- [Task goal] Report each line of the entries that includes "window" by copying it.

[Saved entries]

-*-

(** The octets written last are not in the slots of the next [n]. *)
Lemma slot_apart W w n p :
  (W - w) mod WSIZE = 0 → 0 <= w <= W → 0 <= n → w + n <= WSIZE → 0 <= p < W → W + n <= p + WSIZE →
  0 <= p mod WSIZE < w ∨ w + n <= p mod WSIZE.
Proof.
  intros Hw3 ?????. assert (0 < WSIZE) by done. apply Z.mod_divide in Hw3 as [q Hq]; [|done].
  generalize dependent WSIZE. intros WS. intros. destruct (decide (p < W - w)).
  - assert (p mod WS = p - (q - 1) * WS) as ->; [|right; nia].
    symmetry. apply Z.mod_unique with (q - 1); [left; nia|lia].
  - assert (p mod WS = p - q * WS) as ->; [|left; nia].
    symmetry. apply Z.mod_unique with q; [left; nia|lia].
Qed.

(** Octets appended in the window. *)
Lemma hist_append s w out data :
  hist s w out → w + Z.of_nat (length data) <= WSIZE → Forall byte data →
  hist (set_window (take (Z.to_nat w) (window s) ++ data ++ drop (Z.to_nat w + length data) (window s)) s)
       (w + Z.of_nat (length data)) (out ++ data).
Proof.
  intros [Hwin (Hw1 & Hw2 & Hw3) Hout Hlook Hb Hcrc Hoct] Hd Hdata.
  assert (length (take (Z.to_nat w) (window s)) = Z.to_nat w) as Hlt by (rewrite length_take; lia).
  constructor; cbn; try done.
  - rewrite !length_app, Hlt, length_drop. lia.
  - rewrite length_app. split_and!; [lia..|]. by replace (_ - _) with (Z.of_nat (length out) - w) by lia.
  - rewrite Hout. rewrite take_app_le by (rewrite length_app; lia). f_equal. rewrite length_app. lia.
  - intros p Hp1 Hp2. rewrite length_app in *. set (W := Z.of_nat (length out)) in *.
    assert (W mod WSIZE = w mod WSIZE) as Hm.
    { replace W with (W - w + w) by lia. rewrite Z.add_mod, Hw3, Z.add_0_l, Z.mod_mod by (rewrite WSIZE_pos; lia). done. }
    destruct (decide (p < W)) as [Hlt'|Hge].
    + rewrite (lookup_app_l out), <- Hlook by lia.
      assert (Z.to_nat (p mod WSIZE) < Z.to_nat w ∨ Z.to_nat w + length data <= Z.to_nat (p mod WSIZE))%nat as [Hc|Hc].
      { pose proof (slot_apart W w (Z.of_nat (length data)) p) as Hs. lia. }
      * rewrite lookup_app_l, lookup_take_lt by lia. done.
      * rewrite lookup_app_r, lookup_app_r, lookup_drop by lia. f_equal. lia.
    + rewrite (lookup_app_r out) by lia. assert (p mod WSIZE = w + (p - W)) as ->.
      { apply Z.mod_divide in Hw3 as [q Hq]; [|rewrite WSIZE_pos; lia]. symmetry.
        apply Z.mod_unique with q; [left; lia|lia]. }
      rewrite lookup_app_r, lookup_app_l by lia. f_equal. lia.
  - apply Forall_app. done.
Qed.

-*-

- [Solution to this problem]
(** Octets appended in the window. *)
  hist (set_window (take (Z.to_nat w) (window s) ++ data ++ drop (Z.to_nat w + length data) (window s)) s)
  assert (length (take (Z.to_nat w) (window s)) = Z.to_nat w) as Hlt by (rewrite length_take; lia).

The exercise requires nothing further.